Alguna vez se intentó corregir esta tendencia bipolar malsana y, especialmente en Europa, los barrios tuvieron calidad; la escuela pública, dignidad; las zonas desfavorecidas, igualdad. Era la herencia de la Revolución francesa, que en España cristaliza en las Cortes de Cádiz y que, después de la segunda guerra mundial, se intentó hacer extensiva a todos los europeos en el tratado de Roma. ¡Qué lejos queda todo esto! Ahora parece que Europa ha dejado de estar de moda y que urge apuntar hacia ella todas las armas de destrucción masiva: el urbanismo basura, la enseñanza basura, la naturaleza basura, la política basura. Pero de lo que nadie podrá convencernos es de que ello resulta inevitable. Estos parámetros de injusticia social y de creciente separación entre ricos y pobres, no son sólo tercermundistas, y ni siquiera de forma señalada, porque al tercer mundo siempre le queda la solidaridad como valor refugio. Basta leer el libro de Robert Kaplan Viaje al futuro del imperio, para darse cuenta de que estos antivalores son precisamente los del abismo hacia el que se encamina la sociedad de los EEUU, una de las más desgraciadas del llamado primer mundo. Un horizonte kafkiano contra el que luchan muchas personas en los EEUU, desde luego, pero hasta el momento sin que logren traspasar el muro mediático que el sistema ha alzado frente a ellas.
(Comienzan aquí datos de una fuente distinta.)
(* ===== verification/Linearizability.v ===== *)
(** Programs that run at the same time over one state without a lock.

    When every program takes effect at once under interference
    ([Interference.takes_effect_once]), and the steps of the others stay within
    what it relies on, every schedule of the programs did what their steps do
    one after the other, in the order in which the calls that write were
    answered ([pool_linearizable]).  *)
From S2P Require Import Prelude GoStrings Types Errors Metrics Effects LinodeVolumes Sizes Config.
From S2P Require Import DeviceManager Luks NodeServer Controller ControllerProofs Cloud Interference Concurrency.

(** * Many programs *)

Section Steps.
Context {S A : Type} (spec : nat -> S -> outcome A -> S -> Prop).

(** The steps of the programs, one after the other. *)
Inductive spec_run : S -> list (nat * outcome A) -> S -> Prop :=
| spec_nil s : spec_run s [] s
| spec_cons i s o s1 outs s' : spec i s o s1 -> spec_run s1 outs s' -> spec_run s ((i, o) :: outs) s'.

Lemma spec_run_app s outs s1 outs' s2 :
  spec_run s outs s1 -> spec_run s1 outs' s2 -> spec_run s (outs ++ outs') s2.
Proof. induction 1; cbn; [done|]. intros. econstructor; eauto. Qed.

(** What wrote, and what of it one program wrote. *)
Fixpoint linked (s : S) (hist : list (nat * (S * S))) (s' : S) : Prop :=
  match hist with
  | [] => s' = s
  | (_, (s1, s2)) :: hist => s1 = s /\ linked s2 hist s'
  end.

Definition written (i : nat) (hist : list (nat * (S * S))) : list (S * S) :=
  snd <$> filter (fun x => x.1 = i) hist.

Lemma linked_snoc s hist s1 i s2 : linked s hist s1 -> linked s (hist ++ [(i, (s1, s2))]) s2.
Proof.
  revert s. induction hist as [|[j [t1 t2]] hist IH]; intros s; cbn; [by intros ->|].
  intros [-> H]. auto.
Qed.

Lemma written_cons i j x hist : written i ((j, x) :: hist) = (if decide (j = i) then [x] else []) ++ written i hist.
Proof. unfold written. rewrite list.filter_cons. cbn. by case_decide. Qed.

Lemma written_snoc i hist j x : written i (hist ++ [(j, x)]) = written i hist ++ if decide (j = i) then [x] else [].
Proof.
  unfold written. rewrite list.filter_app, fmap_app. f_equal. rewrite list.filter_cons. cbn. by case_decide.
Qed.

Lemma written_elem i x hist : x ∈ written i hist -> i ∈ fst <$> hist.
Proof.
  intros ([j y] & -> & [Hj Hin]%list_elem_of_filter)%list_elem_of_fmap. cbn in Hj. subst j.
  apply list_elem_of_fmap. by exists (i, y).
Qed.

Lemma written_none i hist : written i hist = [] <-> i ∉ fst <$> hist.
Proof.
  split.
  - intros H ([j x] & -> & Hx)%list_elem_of_fmap. cbn in H.
    assert (x ∈ written j hist) as Hin; [|rewrite H in Hin; by apply elem_of_nil in Hin].
    apply list_elem_of_fmap. exists (j, x). split; [done|]. by apply list_elem_of_filter.
  - destruct (written i hist) as [|x l] eqn:E; [done|]. intros Hi. destruct Hi.
    apply (written_elem i x). rewrite E. constructor.
Qed.

(** The steps of those that wrote, in the order of what they wrote. *)
Lemma linked_run s hist s' (out : nat -> outcome A) :
  linked s hist s' -> NoDup (fst <$> hist) ->
  (forall i s1 s2, written i hist = [(s1, s2)] -> spec i s1 (out i) s2) ->
  spec_run s ((fun x => (x.1, out x.1)) <$> hist) s'.
Proof.
  revert s. induction hist as [|[i [s1 s2]] hist IH]; intros s; [intros -> _ _; constructor|].
  intros [-> Hl] Hnd Hspec. rewrite fmap_cons in *. apply list.NoDup_cons in Hnd as [Hi Hnd].
  apply written_none in Hi. econstructor.
  - apply Hspec. by rewrite written_cons, decide_True, Hi by done.
  - apply IH; [done..|]. intros j t1 t2 Hj. apply Hspec. rewrite written_cons.
    case_decide as Hij; [|done]. subst j. cbn in Hi. congruence.
Qed.

(** Steps that change nothing, at the end. *)
Lemma idle_run s is_ (out : nat -> outcome A) :
  (forall i, i ∈ is_ -> spec i s (out i) s) -> spec_run s ((fun i => (i, out i)) <$> is_) s.
Proof.
  induction is_ as [|i is_ IH]; intros H; cbn; [constructor|]. econstructor.
  - apply H. constructor.
  - apply IH. intros j Hj. apply H. by constructor.
Qed.
End Steps.

Section Pool.
Context {S W A : Type} (law : state_law S) (writes : cmd -> bool).
Context (env : forall c : cmd, W -> resp c * W) (view : W -> S).
Context (rely : nat -> S -> S -> Prop) (spec : nat -> S -> outcome A -> S -> Prop) (inv : S -> Prop).
Context (ps : list (prog A)) (w0 : W).

(** The environment obeys the law; a call can always be answered; a call that does
    not write changes nothing, and the mutex is not part of the state. *)
Hypothesis env_law : forall c w, law c (view w) (env c w).1 (view (env c w).2).
Hypothesis law_total : forall c s, exists r s', law c s r s'.
Hypothesis law_reads : forall c s r s', writes c = false -> law c s r s' -> s' = s.
Hypothesis law_mutex : forall s, (writes Lock = false /\ law Lock s tt s) /\ (writes Unlock = false /\ law Unlock s tt s).

(** What a program relies on is a preorder that leaves the steps alone which
    change nothing, and the steps of the others are within it. *)
Hypothesis rely_preorder : forall i, PreOrder (rely i).
Hypothesis rely_idle : forall i s o s', spec i s o s -> rely i s s' -> spec i s' o s'.
Hypothesis others_rely : forall i j s o s', i <> j -> (i < length ps)%nat -> (j < length ps)%nat -> inv s ->
  spec j s o s' -> (exists c r, law c s r s') -> rely i s s'.
Hypothesis inv_kept : forall i s o s', (i < length ps)%nat -> inv s -> spec i s o s' -> (exists c r, law c s r s') -> inv s'.

Hypothesis inv_start : inv (view w0).
Hypothesis each_once : forall i p, ps !! i = Some p -> takes_effect_once law writes (rely i) (spec i) p (view w0).

(** What holds of a schedule: every program goes on as it was proved to, from a
    state it saw, and what was written is known. *)
Record going (hist : list (nat * (S * S))) (c : Pool W A) : Prop := {
  go_length : length (threads c) = length ps;
  go_inv : inv (view (world c));
  go_linked : linked (view w0) hist (view (world c));
  go_nodup : NoDup (fst <$> hist);
  go_members : forall i, i ∈ fst <$> hist -> (i < length ps)%nat;
  go_threads : forall i p, threads c !! i = Some p ->
    exists s, rely i s (view (world c)) /\
      swp (amid law writes (rely i)) p (atomic (spec i)) (s, written i hist);
}.

Lemma going_start : going [] (start ps w0).
Proof.
  split; cbn; try done.
  - constructor.
  - by intros i ?%elem_of_nil.
  - intros i p Hp. exists (view w0). split; [reflexivity|]. by apply each_once.
Qed.

(** A thread takes a call that the law allows. *)
Lemma going_call hist ts h w i c (k : resp c -> prog A) r w' h' :
  going hist {| threads := ts; holder := h; world := w |} -> ts !! i = Some (Call c k) ->
  law c (view w) r (view w') ->
  exists hist', going hist' {| threads := <[i := k r]> ts; holder := h'; world := w' |}.
Proof.
  intros [Hlen Hinv Hlink Hnd Hmem Hth] Hi Hlaw. cbn in *.
  assert (i < length ps)%nat as Hips by (rewrite <- Hlen; by eapply lookup_lt_Some).
  destruct (Hth i _ Hi) as (s & Hs & Hwp). cbn [swp] in Hwp.
  specialize (Hwp r (view w', if writes c then written i hist ++ [(view w, view w')] else written i hist)
    ltac:(exists (view w); by split_and!)).
  destruct (writes c) eqn:Hw.
  - destruct (wrote_step _ _ _ _ _ _ _ _ _ (fun s => PreOrder_Reflexive s) law_total Hwp) as (Hnone & o & Ho).
    exists (hist ++ [(i, (view w, view w'))]). split; cbn.
    + by rewrite length_insert.
    + eapply inv_kept; eauto.
    + by apply linked_snoc.
    + rewrite fmap_app. apply list.NoDup_app. split_and!; [done| |apply list.NoDup_singleton].
      intros j Hj ->%list_elem_of_singleton. by eapply written_none.
    + intros j. rewrite fmap_app, elem_of_app. intros [?| ->%list_elem_of_singleton]; auto.
    + intros j p. rewrite list_lookup_insert_Some, written_snoc.
      intros [(<- & <- & _)|[Hne Hj]].
      * exists (view w'). split; [reflexivity|]. by rewrite decide_True.
      * rewrite decide_False, app_nil_r by done. destruct (Hth j p Hj) as (sj & Hsj & Hpj).
        exists sj. split; [|done]. etransitivity; [exact Hsj|].
        apply (others_rely j i _ o); [by apply not_eq_sym| |done..|by do 2 eexists].
        rewrite <- Hlen. by eapply lookup_lt_Some.
  - assert (view w' = view w) as Hsame by by eapply law_reads.
    exists hist. split; cbn; rewrite ?Hsame in *; [by rewrite length_insert|done..|].
    intros j p. rewrite list_lookup_insert_Some. intros [(<- & <- & _)|[Hne Hj]]; [|by apply Hth].
    exists (view w). by split; [reflexivity|].
Qed.

Lemma going_step hist c c' : going hist c -> pstep env c c' -> exists hist', going hist' c'.
Proof.
  intros Hgo Hstep. destruct Hstep.
  - eapply going_call; eauto.
  - eapply (going_call _ _ _ _ _ Lock); [exact Hgo|eassumption|apply law_mutex].
  - eapply (going_call _ _ _ _ _ Unlock); [exact Hgo|eassumption|apply law_mutex].
Qed.

Lemma going_steps c : rtc (pstep env) (start ps w0) c -> exists hist, going hist c.
Proof.
  intros Hsteps. assert (exists hist, going hist (start ps w0)) as Hgo by (exists []; apply going_start).
  revert Hgo. induction Hsteps as [c|c c1 c2 Hstep _ IH]; [done|].
  intros [hist Hgo]. apply IH. by eapply going_step.
Qed.

(** What a finished program ended with. *)
Definition ended_with (default : outcome A) (p : option (prog A)) : outcome A :=
  match p with
  | Some (Ret a) => Done a
  | Some (Panic why) => Panicked why
  | _ => default
  end.

(** Every schedule that ends did what the steps of the programs do in some order. *)
Theorem pool_linearizable c :
  rtc (pstep env) (start ps w0) c -> forallb finished (threads c) = true ->
  exists outs, spec_run spec (view w0) outs (view (world c)) /\
    (fst <$> outs) ≡ₚ seq 0 (length ps) /\
    forall i o, (i, o) ∈ outs -> threads c !! i = Some (ended o).
Proof.
  intros (hist & Hgo)%going_steps Hfin. rewrite forallb_forall in Hfin.
  set (out i := ended_with (Panicked NilDereference) (threads c !! i)).
  assert (forall i, (i < length ps)%nat ->
    threads c !! i = Some (ended (out i)) /\
    exists s, rely i s (view (world c)) /\ atomic (spec i) (s, written i hist) (out i)) as Hout.
  { intros i Hi. rewrite <- (go_length _ _ Hgo) in Hi. apply lookup_lt_is_Some_2 in Hi as [p Hp].
    destruct (go_threads _ _ Hgo i p Hp) as (s & Hs & Hwp).
    pose proof (Hfin p ltac:(apply list_elem_of_In; by eapply list_elem_of_lookup_2)) as Hf.
    unfold out. rewrite Hp. destruct p; [by split; [|exists s]..|done]. }
  set (idle := filter (fun i => i ∉ fst <$> hist) (seq 0 (length ps))).
  exists (((fun x => (x.1, out x.1)) <$> hist) ++ ((fun i => (i, out i)) <$> idle)). split_and!.
  - eapply spec_run_app; [apply (linked_run _ _ _ _ _ (go_linked _ _ Hgo) (go_nodup _ _ Hgo))|apply idle_run].
    + intros i s1 s2 Hi. destruct (Hout i) as (_ & s & _ & Hat).
      { apply (go_members _ _ Hgo), (written_elem i (s1, s2)). rewrite Hi. constructor. }
      unfold atomic in Hat. cbn in Hat. by rewrite Hi in Hat.
    + intros i [Hn Hi]%list_elem_of_filter. apply elem_of_seq in Hi.
      destruct (Hout i ltac:(lia)) as (_ & s & Hs & Hat). unfold atomic in Hat. cbn in Hat.
      apply written_none in Hn. rewrite Hn in Hat. by eapply rely_idle.
  - rewrite fmap_app, <- !list_fmap_compose.
    assert ((fst ∘ (fun x : nat * (S * S) => (x.1, out x.1))) <$> hist = fst <$> hist) as -> by done.
    assert ((fst ∘ (fun i => (i, out i))) <$> idle = idle) as -> by apply list_fmap_id.
    apply NoDup_Permutation.
    + apply list.NoDup_app. split_and!; [apply (go_nodup _ _ Hgo)| |apply list.NoDup_filter, NoDup_seq].
      by intros i Hi [Hn _]%list_elem_of_filter.
    + apply NoDup_seq.
    + intros i. rewrite elem_of_app. unfold idle. rewrite list_elem_of_filter, !elem_of_seq. split.
      * intros [Hi%(go_members _ _ Hgo)|[_ ?]]; lia.
      * intros Hi. destruct (decide (i ∈ fst <$> hist)); [by left|right; split; [done|lia]].
  - intros i o. rewrite elem_of_app. intros [([j x] & [= -> ->] & Hin)%list_elem_of_fmap|(j & [= -> ->] & Hin)%list_elem_of_fmap].
    + apply Hout, (go_members _ _ Hgo), list_elem_of_fmap. by exists (j, x).
    + apply list_elem_of_filter in Hin as [_ Hin]. apply elem_of_seq in Hin. apply Hout. lia.
Qed.
End Pool.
No sabemos qué puede pasar mañana. Me temo que nada bueno y que la herida que una decisión irresponsable ha infligido a la esperanza de un mundo diferente, representado por los ideales europeístas, tardará mucho en cicatrizar. De momento, el pueblo valenciano sigue haciendo estallar petardos lúdicos, que no bombas asesinas, mientras se mofa de la terrible amenaza que para Occidente representa el tirano de Irak inmortalizándolo en un ninot con un cartel que reza: ¡que viene el Coco!